… Another paycheck. And I write that with much heartfelt appreciation. I may have never dreamed of recurring on a soap opera as a nameless minister fulfilling a utilitarian role when I was a kid, but I sensed getting work as an actor was going to be tough. Certainly everyone told me it would be. That’s where these quick guest spots on soaps help keep the actor afloat. (Too bad they’re slowly being killed off to make room for cheap shows that don’t use actors.)
And so I filmed my 15th, 16th and 17th episodes of The Bold and the Beautiful – my 5th, 6th and 7th episodes as the obliging minister. And I loved it. Well, most of it. Unfortunately, I had made the mistake of assuming my shoes from Wardrobe were just new and a little stiff. I hadn’t realized they were actually a 1/2 size too small. Not good for a role where one stands… All. Freaking. Day.
By mid-day I was walking like an 18th century Han Chinese girl. But production was trying to shoot three episodes in one day so I didn’t feel like disrupting the flow. It’s part of my nature not to make waves when I’m a guest in someone else’s house — especially the Forrester’s.
I wandered onto the set and took in all the pretty people with their great hair, jawlines and steady acting work. At one point I had a surreal conversation with one of the younger regulars when he found out I had a second career as a voiceover artist. “I’d like to get in to that field, man. But it’s hard to break into, right?”
“Not as hard as landing a series regular role on a soap,” I responded with a twinkle.
Ah, sweet bird of youth…
The time interval between my appearances on B&B is long enough for most cast members not to remember me. And in the soap world, many of the cast have come and gone over the years. Though, interestingly, two actors who did remember me are also two who have been there since the beginning of the show in 1987; Susan Flannery and John McCook.
Susan’s television career goes back to “Burke’s Law” in 1963 and encompasses many Emmys and a Golden Globe for “The Towering Inferno.” Funny side note; The Golden Globe was for the “most promising newcomer” category even though she had been around for a decade at that point and was a regular on “Days of our Lives!”
What many may not know about Susan is that she was instrumental in getting residuals for soap actors when the shows are broadcast outside of America. And her “actor’s advocate” role carries onto the set of B&B, and half of why I wanted to write this post.
Susan Flannery is an authentic Mama Bear (not like that other, grudge holding Alaskin kind who mangle linear logic). She speaks her mind when she thinks an actor on set is not getting their due coverage or if the cast is not being given full direction.
Sometimes she may grill the powers that be a tad unfairly, but the intention behind it is a great one; speaking up for actors who may not have the courage or job security to do so for themselves.

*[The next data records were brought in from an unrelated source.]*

(** [x * 2^j] with the mantissa of [x], whether it is a float or not. *)
Definition shift_expo (j : Z) (x : float32) : float32 :=
  match x with S754_finite s m e => S754_finite s m (e + j) | _ => x end.

(** The float of sign [s], rounded mantissa [m] and exponent [e]. *)
Definition rounded (s : bool) (m : Z) (e : Z) : float32 :=
  match m with
  | 0 => S754_zero s
  | Zpos p => if e <=? emax - prec then S754_finite s p e else S754_infinity s
  | Zneg _ => S754_nan
  end.

(** Scaling by [2^j] is exact on [x] and on [x * g]: [x] and [g] are
    normal numbers, [x * 2^j] is one, the leading bits of [x] and [g]
    alone put [x * g] and [(x * 2^j) * g] at or above the smallest normal
    number [2^-126], and neither product overflows. *)
Definition scales_exactly (j : Z) (x g : float32) : bool :=
  normal x && normal g
  && (emin prec emax <=? expo x + j) && (expo x + j <=? emax - prec)
  && (emin prec emax - 23 <=? expo x + expo g)
  && (emin prec emax - 23 <=? expo x + expo g + j)
  && is_finite (mul x g) && is_finite (mul (mul x (pow2 j)) g).

(** Equal up to rounding: both NaN, the same infinity, the same zero, or
    two numbers of the same sign that are at most [tol] units in the last
    place apart, the unit being that of the number with the larger
    exponent. *)
Definition close_to (tol : Z) (a b : float32) : bool :=
  match a, b with
  | S754_finite sa ma ea, S754_finite sb mb eb =>
      Bool.eqb sa sb
      && (Z.abs (Zpos ma * 2 ^ (ea - Z.min ea eb) - Zpos mb * 2 ^ (eb - Z.min ea eb))
          <=? tol * 2 ^ (Z.max ea eb - Z.min ea eb))
  | S754_zero sa, S754_zero sb => Bool.eqb sa sb
  | S754_infinity sa, S754_infinity sb => Bool.eqb sa sb
  | S754_nan, S754_nan => true
  | _, _ => false
  end.

(** No product of the sample [x], the scale [k] and the gain [g]
    overflows or underflows: [k] and [g] are finite, and
    - [x] is a zero, an infinity or a NaN, or
    - [k] or [g] is a zero and neither [x * k] nor [x * g] overflows, or
    - [x], [k] and [g] are normal numbers, their leading bits alone put
      [x * k], [x * g] and [x * k * g] at or above the smallest normal
      number [2^-126], and none of the four products overflows. *)
Definition scale_safe (x k g : float32) : bool :=
  is_finite k && is_finite g
  && match x with
     | S754_finite _ _ _ =>
         if is_zero k || is_zero g
         then is_finite (mul x k) && is_finite (mul x g)
         else normal x && normal k && normal g
              && (emin prec emax - 23 <=? expo x + expo k)
              && (emin prec emax - 23 <=? expo x + expo g)
              && (emin prec emax - 46 <=? expo x + expo k + expo g)
              && is_finite (mul x k) && is_finite (mul x g)
              && is_finite (mul (mul x k) g) && is_finite (mul (mul x g) k)
     | _ => true
     end.
Lemma ParseBool_Itoa (i : Z) :
  - 2 ^ 63 <= i < 2 ^ 63 -> i <> 0 -> i <> 1 ->
  strconv.ParseBool (strconv.Itoa i) = Err (strconv.syntaxError "ParseBool" (strconv.Itoa i)).
Proof.
  intros Hi H0 H1. unfold strconv.ParseBool.
  pose proof (ParseInt_Itoa i Hi) as Hp.
  destruct (Itoa_chars i) as (_ & _ & _ & Hc).
  rewrite !bool_decide_eq_false_2; [done| |];
    intros Hin; apply list_elem_of_In in Hin; cbn [In] in Hin;
    repeat match type of Hin with
           | _ \/ _ => destruct Hin as [Hin|Hin]
           end;
    try done;
    rewrite <- Hin in Hp, Hc;
    first [ by vm_compute in Hc | vm_compute in Hp; injection Hp as Hp; lia ].
Qed.

Lemma parseValue_Itoa (i : Z) :
  - 2 ^ 63 <= i < 2 ^ 63 -> i <> 0 -> i <> 1 ->
  parseValue (strconv.Itoa i) = VInt i.
Proof.
  intros Hi H0 H1. unfold parseValue.
  by rewrite (ParseBool_Itoa i Hi H0 H1), (ParseInt_Itoa i Hi).
Qed.

Lemma parseValue_bool (s : string) (b : bool) :
  strconv.ParseBool s = Ok b -> parseValue s = VBool b.
Proof. intros Hb. unfold parseValue. by rewrite Hb. Qed.

(** X5.  What [parseValue] read as a boolean no integer field accepts:
    a default, or a value of the environment, spelled [1], [0], [t],
    [true], ... fails to parse as an integer, as [true] or [false].  Every
    other decimal integer of 64 bits goes through [parseValue] into an
    integer field, reduced to its width. *)
Theorem parseValue_into_int_field (l : Loader) (f : structField) :
  isIntKind (FieldKind f) = true ->
  (forall s b,
     strconv.ParseBool s = Ok b ->
     setValue l f (parseValue s)
     = Err (NumError "ParseInt" (boolText b) ErrSyntax))
  /\ (forall i,
        - 2 ^ 63 <= i < 2 ^ 63 -> i <> 0 -> i <> 1 ->
        setValue l f (parseValue (strconv.Itoa i))
        = Ok (setVal f (VInt (reflect.wrapInt (intBits (FieldKind f)) i)))).
Proof.
  intros Hk. split.
  - intros s b Hb. rewrite (parseValue_bool s b Hb).
    unfold setValue. destruct (FieldKind f); try done; by destruct b.
  - intros i Hi H0 H1. rewrite (parseValue_Itoa i Hi H0 H1).
    unfold setValue. cbn [Sprint]. rewrite (ParseInt_Itoa i Hi).
    by destruct (FieldKind f).
Qed.
Ltac to_keys :=
  repeat match goal with
  | H : (_ <? _)%float = false |- _ =>
      apply not_true_iff_false in H; rewrite ltb_key in H
  | H : (_ <? _)%float = true |- _ =>
      apply ltb_key in H as (? & ? & ? & ? & ?)
  | H : (_ <=? _)%float = true |- _ =>
      apply leb_key in H as (? & ? & ? & ? & ?)
  | H : (_ =? _)%float = true |- _ =>
      apply eqb_key in H as (? & ? & ?)
  | H : is_nan _ = false |- _ =>
      apply is_nan_key in H as (? & ?)
  end;
  repeat match goal with
  | H1 : fkey ?x = Some ?a, H2 : fkey ?x = Some ?b |- _ =>
      assert (b = a) by congruence; subst b; clear H2
  end.

Ltac triples :=
  repeat match goal with
  | a : (Z * Z * Z)%type |- _ => destruct a as [[? ?] ?]
  end;
  unfold lt3 in *.

Lemma ltb_irrefl x : (x <? x)%float = false.
Proof.
  apply not_true_iff_false. intros Hlt. to_keys. triples. lia.
Qed.

Lemma ltb_trans x y z :
  (x <? y)%float = true -> (y <? z)%float = true -> (x <? z)%float = true.
Proof.
  intros Hxy Hyz. to_keys. apply ltb_key. do 2 eexists.
  split; [done|]. split; [done|]. triples. lia.
Qed.

Lemma ltb_not_nan x y :
  (x <? y)%float = true -> is_nan x = false /\ is_nan y = false.
Proof. intros Hxy. to_keys. split; apply is_nan_key; eauto. Qed.

Lemma eqb_refl x : is_nan x = false -> (x =? x)%float = true.
Proof. intros Hx. to_keys. apply eqb_key. eauto. Qed.

Lemma leb_refl x : is_nan x = false -> (x <=? x)%float = true.
Proof. intros Hx. to_keys. apply leb_key. eauto 6. Qed.

(** An equal value is neither above nor below. *)
Lemma eqb_not_ltb x y :
  (x =? y)%float = true -> (x <? y)%float = false /\ (y <? x)%float = false.
Proof.
  intros Hxy. split; apply not_true_iff_false; intros Hlt; to_keys; triples; lia.
Qed.

Lemma ltb_not_eqb x y :
  (x <? y)%float = true -> (x =? y)%float = false /\ (y =? x)%float = false.
Proof.
  intros Hxy. split; apply not_true_iff_false; intros Heq; to_keys; triples; lia.
Qed.

Lemma ltb_eqb_r x y z :
  (x <? y)%float = true -> (z =? y)%float = true -> (x <? z)%float = true.
Proof.
  intros Hxy Hzy. to_keys. apply ltb_key. do 2 eexists.
  split; [done|]. split; [done|]. done.
Qed.

Lemma ltb_eqb_l x y z :
  (x <? y)%float = true -> (z =? x)%float = true -> (z <? y)%float = true.
Proof.
  intros Hxy Hzx. to_keys. apply ltb_key. do 2 eexists.
  split; [done|]. split; [done|]. done.
Qed.

Lemma ltb_leb x y : (x <? y)%float = true -> (x <=? y)%float = true.
Proof.
  intros Hxy. to_keys. apply leb_key. do 2 eexists.
  split; [done|]. split; [done|]. by left.
Qed.

(** Two numbers are comparable. *)
Lemma not_ltb_leb x y :
  is_nan x = false -> is_nan y = false ->
  (x <? y)%float = false -> (y <=? x)%float = true.
Proof.
  intros Hx Hy Hxy. to_keys. apply leb_key. do 2 eexists.
  split; [done|]. split; [done|].
  match goal with
  | H : ~ _ |- lt3 ?b ?a \/ _ =>
      pose proof (lex3_spec a b) as Hs; destruct (lex3 a b);
      [by right; symmetry | exfalso; apply H; eauto 6 | by left]
  end.
Qed.

Lemma leb_trans x y z :
  (x <=? y)%float = true -> (y <=? z)%float = true -> (x <=? z)%float = true.
Proof.
  intros Hxy Hyz. to_keys. apply leb_key. do 2 eexists.
  split; [done|]. split; [done|].
  repeat match goal with H : _ \/ _ = _ |- _ => destruct H as [?| ->] end;
    auto; left; triples; lia.
Qed.

Lemma leb_not_ltb x y : (x <=? y)%float = true -> (y <? x)%float = false.
Proof.
  intros Hxy. apply not_true_iff_false. intros Hyx. to_keys.
  match goal with H : _ \/ _ = _ |- _ => destruct H as [?| ->] end; triples; lia.
Qed.

Lemma ltb_leb_trans x y z :
  (x <? y)%float = true -> (y <=? z)%float = true -> (x <? z)%float = true.
Proof.
  intros Hxy Hyz. to_keys. apply ltb_key. do 2 eexists.
  split; [done|]. split; [done|].
  repeat match goal with H : _ \/ _ = _ |- _ => destruct H as [?| ->] end;
    auto; triples; lia.
Qed.

Lemma leb_ltb_trans x y z :
  (x <=? y)%float = true -> (y <? z)%float = true -> (x <? z)%float = true.
Proof.
  intros Hxy Hyz. to_keys. apply ltb_key. do 2 eexists.
  split; [done|]. split; [done|].
  repeat match goal with H : _ \/ _ = _ |- _ => destruct H as [?| ->] end;
    auto; triples; lia.
Qed.

End FloatOrder.

(** ** The fold of the records of one state *)

Section FoldProperties.
Context `{LibC}.

Import FloatOrder.

(** A run of [fold_records] that returns is the run of [fold_pure]. *)
Lemma fold_records_pure ci rs ci' :
  fold_records ci rs = Ok ci' -> ci' = foldl fold_pure ci rs.
Proof.
  revert ci. induction rs as [|r rs IH]; intros ci; cbn.
  - by intros [= <-].
  - intros (ci1 & Hf & Hrest)%bind_Ok. apply fold_record_Ok in Hf as [_ ->].
    by apply IH.
Qed.

Lemma fold_records_app ci rs1 rs2 :
  fold_records ci (rs1 ++ rs2) = ci1 ← fold_records ci rs1; fold_records ci1 rs2.
Proof.
  revert ci. induction rs1 as [|r rs1 IH]; intros ci; cbn; [done|].
  destruct (fold_record ci r) as [ci1|u]; cbn; [apply IH|done].
Qed.

Lemma foldl_fold_pure_code ci rs : code (foldl fold_pure ci rs) = code ci.
Proof. revert ci. induction rs as [|r rs IH]; intros ci; cbn; [done|]. by rewrite IH. Qed.

Lemma foldl_fold_pure_num_records ci r rs :
  num_records (foldl fold_pure ci (r :: rs))
  = (num_records ci + Z.of_nat (length (r :: rs))) mod ULLONG_MOD.
Proof.
  revert ci r. induction rs as [|r' rs IH]; intros ci r.
  - reflexivity.
  - change (foldl fold_pure ci (r :: r' :: rs))
      with (foldl fold_pure (fold_pure ci r) (r' :: rs)).
    rewrite IH. cbn [fold_pure num_records].
    rewrite Zplus_mod_idemp_l. f_equal. cbn [length]. lia.
Qed.

Lemma count_cons p r rs : count p (r :: rs) = (if p r then 1 else 0) + count p rs.
Proof.
  unfold count. rewrite filter_cons. destruct (p r); cbn [decide]; case_decide;
    try done; cbn [length]; lia.
Qed.

Lemma foldl_fold_pure_snow ci rs :
  snowCoverCount (foldl fold_pure ci rs) = snowCoverCount ci + count has_snow rs.
Proof.
  revert ci. induction rs as [|r rs IH]; intros ci.
  - cbn. unfold count. cbn. lia.
  - cbn [foldl]. rewrite IH, count_cons. cbn [fold_pure snowCoverCount].
    destruct (has_snow r); lia.
Qed.

Lemma foldl_fold_pure_lightning ci rs :
  lightningStrikeCount (foldl fold_pure ci rs)
  = lightningStrikeCount ci + count has_lightning rs.
Proof.
  revert ci. induction rs as [|r rs IH]; intros ci.
  - cbn. unfold count. cbn. lia.
  - cbn [foldl]. rewrite IH, count_cons. cbn [fold_pure lightningStrikeCount].
    destruct (has_lightning r); lia.
Qed.

Lemma foldl_fold_pure_totalTemp ci rs :
  totalTemp (foldl fold_pure ci rs)
  = foldl (fun acc r => (acc + temp_of r)%float) (totalTemp ci) rs.
Proof. revert ci. induction rs as [|r rs IH]; intros ci; cbn; [done|]. by rewrite IH. Qed.

Lemma foldl_fold_pure_maxTemp ci rs :
  maxTemp (foldl fold_pure ci rs)
  = foldl (fun m r => if (m <? temp_of r)%float then temp_of r else m) (maxTemp ci) rs.
Proof. revert ci. induction rs as [|r rs IH]; intros ci; cbn; [done|]. by rewrite IH. Qed.

Lemma foldl_fold_pure_minTemp ci rs :
  minTemp (foldl fold_pure ci rs)
  = foldl (fun m r => if (temp_of r <? m)%float then temp_of r else m) (minTemp ci) rs.
Proof. revert ci. induction rs as [|r rs IH]; intros ci; cbn; [done|]. by rewrite IH. Qed.

(** The running maximum is a number, bounds every number folded so far and
    is the initial value or one of the folded temperatures. *)
Lemma running_max ci rs :
  is_nan (maxTemp ci) = false ->
  let M := maxTemp (foldl fold_pure ci rs) in
  is_nan M = false /\ (maxTemp ci <=? M)%float = true /\
  (forall r, r ∈ rs -> is_nan (temp_of r) = false -> (temp_of r <=? M)%float = true) /\
  (M = maxTemp ci \/ exists r, r ∈ rs /\ temp_of r = M).
Proof.
  revert ci. induction rs as [|r rs IH]; intros ci Hnan; cbn [foldl].
  - cbn. repeat split; [done|by apply leb_refl| |by left].
    intros r Hin. by apply not_elem_of_nil in Hin.
  - assert (is_nan (maxTemp (fold_pure ci r)) = false /\
            (maxTemp ci <=? maxTemp (fold_pure ci r))%float = true /\
            (is_nan (temp_of r) = false ->
             (temp_of r <=? maxTemp (fold_pure ci r))%float = true) /\
            (maxTemp (fold_pure ci r) = maxTemp ci \/
             maxTemp (fold_pure ci r) = temp_of r)) as (Hn1 & Hle1 & Hr1 & Hor1).
    { cbn [fold_pure maxTemp].
      destruct (maxTemp ci <? temp_of r)%float eqn:Hlt.
      - destruct (ltb_not_nan _ _ Hlt) as [_ Hnt].
        repeat split; [done|by apply ltb_leb|by intros; apply leb_refl|by right].
      - repeat split; [done|by apply leb_refl| |by left].
        intros Hnt. by apply not_ltb_leb. }
    destruct (IH (fold_pure ci r) Hn1) as (Hn & Hle & Hall & Hor).
    repeat split; [done|by eapply leb_trans| |].
    + intros r' [->|Hin]%elem_of_cons Hnr'.
      * eapply leb_trans; [by apply Hr1|done].
      * by apply Hall.
    + destruct Hor as [->|(r' & Hin & Hr')].
      * destruct Hor1 as [->| ->]; [by left|]. right. exists r. split; [left|done].
      * right. exists r'. split; [by right|done].
Qed.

And though, after almost 50 years in the business, she has earned the right to retire to her dressing room when done with her coverage, she still shows up off camera to give her fellow actors their cue lines.
Right before we were about to take the picture above, the stage lights were killed for a set change. But a quick request from the B&B Matron and the lights came right back up. I felt ashamed I was still wearing size 11 shoes.
The other reason I wanted to write yet another B&B post was because of John McCook. I love this guy! He is the warmest, friendliest actor’s actor. A genuinely kind man. In between takes he floats about the set bringing humor to whomever he’s talking with.
In a scene where I had most of the dialogue and was silently working on keeping the lines in my head, John came up to me and said, “You have the hardest part in this scene. I know we’re all goofing around and you’re trying to concentrate. I always feel for actors like you who come in here for a day having to do that. I get it.”
Warm, funny and a class act. If you have a little extra time, just surf through his television credits on IMDB. I’d bet money he’s been on at least one of your favorite shows in the 80’s.
Ten hours later I was released from my evil shoes and holy wardrobe. If the changing face of television and tightening of budgets eventually claim B&B , I will be thankful to have played on the periphery of the most popular soap on television (according to Guinness).
If they survive and call on me again, I’ll be more than happy to be their nameless fill-in-the-blank. Not just for the mortgage help, but also for the opportunity to play with those truly bold and beautiful actors.